[Recorded data]
[Start of section]

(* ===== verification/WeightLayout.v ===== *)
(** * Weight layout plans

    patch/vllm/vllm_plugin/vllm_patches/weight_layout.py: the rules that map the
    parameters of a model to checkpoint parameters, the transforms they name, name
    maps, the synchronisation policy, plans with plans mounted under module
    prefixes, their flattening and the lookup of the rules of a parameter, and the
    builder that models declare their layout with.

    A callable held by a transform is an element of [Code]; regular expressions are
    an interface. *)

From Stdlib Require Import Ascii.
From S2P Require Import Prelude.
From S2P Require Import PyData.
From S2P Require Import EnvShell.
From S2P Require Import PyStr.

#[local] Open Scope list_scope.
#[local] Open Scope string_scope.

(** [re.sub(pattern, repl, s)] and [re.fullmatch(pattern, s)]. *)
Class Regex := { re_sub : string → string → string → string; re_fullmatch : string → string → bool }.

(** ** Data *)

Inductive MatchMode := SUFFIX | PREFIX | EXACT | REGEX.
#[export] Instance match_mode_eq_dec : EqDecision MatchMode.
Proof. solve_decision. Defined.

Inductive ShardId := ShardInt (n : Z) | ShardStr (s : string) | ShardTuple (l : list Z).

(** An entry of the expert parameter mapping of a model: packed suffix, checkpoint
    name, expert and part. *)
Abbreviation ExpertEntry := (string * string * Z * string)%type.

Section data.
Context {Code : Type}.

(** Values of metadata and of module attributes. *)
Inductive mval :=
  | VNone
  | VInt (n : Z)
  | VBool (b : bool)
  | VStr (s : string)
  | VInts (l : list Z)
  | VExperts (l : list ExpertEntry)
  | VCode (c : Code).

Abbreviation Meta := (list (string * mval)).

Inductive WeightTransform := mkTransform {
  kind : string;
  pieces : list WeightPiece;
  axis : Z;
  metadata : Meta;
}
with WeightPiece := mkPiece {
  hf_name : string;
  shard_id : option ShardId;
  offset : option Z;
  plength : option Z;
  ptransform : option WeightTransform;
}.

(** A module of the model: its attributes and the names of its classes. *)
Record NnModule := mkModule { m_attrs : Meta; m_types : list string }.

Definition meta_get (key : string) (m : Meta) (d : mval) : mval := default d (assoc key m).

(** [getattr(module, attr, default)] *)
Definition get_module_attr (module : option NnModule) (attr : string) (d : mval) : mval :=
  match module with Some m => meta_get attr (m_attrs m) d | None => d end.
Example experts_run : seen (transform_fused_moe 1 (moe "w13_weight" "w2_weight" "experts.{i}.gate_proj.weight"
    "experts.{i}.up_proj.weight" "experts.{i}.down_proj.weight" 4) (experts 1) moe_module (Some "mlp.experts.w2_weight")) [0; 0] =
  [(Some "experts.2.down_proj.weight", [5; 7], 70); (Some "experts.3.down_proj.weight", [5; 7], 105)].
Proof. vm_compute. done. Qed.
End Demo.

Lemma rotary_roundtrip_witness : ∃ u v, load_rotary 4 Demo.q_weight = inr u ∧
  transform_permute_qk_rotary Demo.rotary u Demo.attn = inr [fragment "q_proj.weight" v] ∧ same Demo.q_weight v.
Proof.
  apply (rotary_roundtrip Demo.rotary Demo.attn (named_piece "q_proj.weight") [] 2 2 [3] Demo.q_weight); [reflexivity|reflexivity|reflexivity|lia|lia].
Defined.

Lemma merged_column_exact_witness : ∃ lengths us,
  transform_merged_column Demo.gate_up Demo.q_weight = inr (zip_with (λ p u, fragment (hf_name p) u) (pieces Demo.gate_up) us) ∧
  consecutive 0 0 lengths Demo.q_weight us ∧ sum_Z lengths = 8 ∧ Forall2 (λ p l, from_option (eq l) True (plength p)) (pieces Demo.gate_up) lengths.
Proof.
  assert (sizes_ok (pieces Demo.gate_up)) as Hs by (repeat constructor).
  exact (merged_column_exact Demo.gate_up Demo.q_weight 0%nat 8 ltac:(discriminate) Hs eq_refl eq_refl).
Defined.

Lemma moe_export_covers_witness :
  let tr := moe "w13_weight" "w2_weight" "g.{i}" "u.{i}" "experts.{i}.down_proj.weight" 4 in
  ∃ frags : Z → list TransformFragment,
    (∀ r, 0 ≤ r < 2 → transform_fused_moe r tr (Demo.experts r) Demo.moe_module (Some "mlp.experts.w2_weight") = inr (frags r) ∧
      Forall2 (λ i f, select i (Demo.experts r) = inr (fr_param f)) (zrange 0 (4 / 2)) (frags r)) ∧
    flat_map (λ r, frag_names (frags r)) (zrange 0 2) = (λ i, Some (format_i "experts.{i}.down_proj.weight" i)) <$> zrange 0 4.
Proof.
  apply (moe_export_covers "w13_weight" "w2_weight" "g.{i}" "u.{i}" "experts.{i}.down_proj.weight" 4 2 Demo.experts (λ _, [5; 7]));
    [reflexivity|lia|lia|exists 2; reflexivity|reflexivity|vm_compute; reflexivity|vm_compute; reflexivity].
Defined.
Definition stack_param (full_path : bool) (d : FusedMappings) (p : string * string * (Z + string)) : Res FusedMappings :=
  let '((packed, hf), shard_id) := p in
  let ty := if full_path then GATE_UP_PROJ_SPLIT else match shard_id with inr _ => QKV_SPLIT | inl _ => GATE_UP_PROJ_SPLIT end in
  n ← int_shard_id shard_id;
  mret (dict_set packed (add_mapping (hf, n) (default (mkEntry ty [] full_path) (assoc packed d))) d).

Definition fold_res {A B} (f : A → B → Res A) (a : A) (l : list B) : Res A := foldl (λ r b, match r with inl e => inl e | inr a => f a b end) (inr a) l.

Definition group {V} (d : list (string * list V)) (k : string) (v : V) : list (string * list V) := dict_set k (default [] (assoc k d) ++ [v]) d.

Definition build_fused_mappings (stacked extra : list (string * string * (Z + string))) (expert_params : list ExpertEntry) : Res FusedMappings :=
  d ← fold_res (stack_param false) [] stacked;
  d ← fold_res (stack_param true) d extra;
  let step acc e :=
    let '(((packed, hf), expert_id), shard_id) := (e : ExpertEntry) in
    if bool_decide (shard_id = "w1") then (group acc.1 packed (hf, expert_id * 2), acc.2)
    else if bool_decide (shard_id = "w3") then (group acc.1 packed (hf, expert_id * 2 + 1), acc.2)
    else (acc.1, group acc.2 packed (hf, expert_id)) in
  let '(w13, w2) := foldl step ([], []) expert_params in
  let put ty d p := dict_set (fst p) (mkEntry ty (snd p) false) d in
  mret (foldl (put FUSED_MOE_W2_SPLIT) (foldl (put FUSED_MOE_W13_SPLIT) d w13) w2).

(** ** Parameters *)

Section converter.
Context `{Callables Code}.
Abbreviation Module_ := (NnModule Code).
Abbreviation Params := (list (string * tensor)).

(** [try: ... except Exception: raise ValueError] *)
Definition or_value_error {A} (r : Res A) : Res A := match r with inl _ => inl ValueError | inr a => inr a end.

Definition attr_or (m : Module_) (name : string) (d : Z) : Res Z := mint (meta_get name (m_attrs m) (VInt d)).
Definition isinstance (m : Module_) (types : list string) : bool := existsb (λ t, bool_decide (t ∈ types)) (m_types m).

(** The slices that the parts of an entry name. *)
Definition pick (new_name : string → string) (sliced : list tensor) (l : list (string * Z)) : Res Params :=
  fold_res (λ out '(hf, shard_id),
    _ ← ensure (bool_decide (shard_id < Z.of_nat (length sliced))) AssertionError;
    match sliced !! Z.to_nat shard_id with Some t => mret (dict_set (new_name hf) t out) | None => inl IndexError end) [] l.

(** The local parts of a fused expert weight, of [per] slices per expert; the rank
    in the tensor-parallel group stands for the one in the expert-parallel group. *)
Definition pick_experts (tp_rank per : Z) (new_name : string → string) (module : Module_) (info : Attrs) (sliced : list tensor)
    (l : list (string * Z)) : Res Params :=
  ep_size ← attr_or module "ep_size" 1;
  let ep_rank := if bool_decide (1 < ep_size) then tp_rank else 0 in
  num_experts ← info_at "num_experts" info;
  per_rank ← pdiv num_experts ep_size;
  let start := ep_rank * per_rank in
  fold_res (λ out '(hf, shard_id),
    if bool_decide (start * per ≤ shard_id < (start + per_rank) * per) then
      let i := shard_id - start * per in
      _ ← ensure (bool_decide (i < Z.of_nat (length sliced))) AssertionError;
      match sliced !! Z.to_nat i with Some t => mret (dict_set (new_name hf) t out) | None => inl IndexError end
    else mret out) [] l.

[End of section]

• [Exercise directions]: Look above for the line with "(l : list ExpertEntry)" and the line with "Lemma rotary_roundtrip_witness : ∃", and reproduce exactly those two lines plus every line between, nothing more.

• [Reply to the task]:
  | VExperts (l : list ExpertEntry)
  | VCode (c : Code).

Abbreviation Meta := (list (string * mval)).

Inductive WeightTransform := mkTransform {
  kind : string;
  pieces : list WeightPiece;
  axis : Z;
  metadata : Meta;
}
with WeightPiece := mkPiece {
  hf_name : string;
  shard_id : option ShardId;
  offset : option Z;
  plength : option Z;
  ptransform : option WeightTransform;
}.

(** A module of the model: its attributes and the names of its classes. *)
Record NnModule := mkModule { m_attrs : Meta; m_types : list string }.

Definition meta_get (key : string) (m : Meta) (d : mval) : mval := default d (assoc key m).

(** [getattr(module, attr, default)] *)
Definition get_module_attr (module : option NnModule) (attr : string) (d : mval) : mval :=
  match module with Some m => meta_get attr (m_attrs m) d | None => d end.
Example experts_run : seen (transform_fused_moe 1 (moe "w13_weight" "w2_weight" "experts.{i}.gate_proj.weight"
    "experts.{i}.up_proj.weight" "experts.{i}.down_proj.weight" 4) (experts 1) moe_module (Some "mlp.experts.w2_weight")) [0; 0] =
  [(Some "experts.2.down_proj.weight", [5; 7], 70); (Some "experts.3.down_proj.weight", [5; 7], 105)].
Proof. vm_compute. done. Qed.
End Demo.

Lemma rotary_roundtrip_witness : ∃ u v, load_rotary 4 Demo.q_weight = inr u ∧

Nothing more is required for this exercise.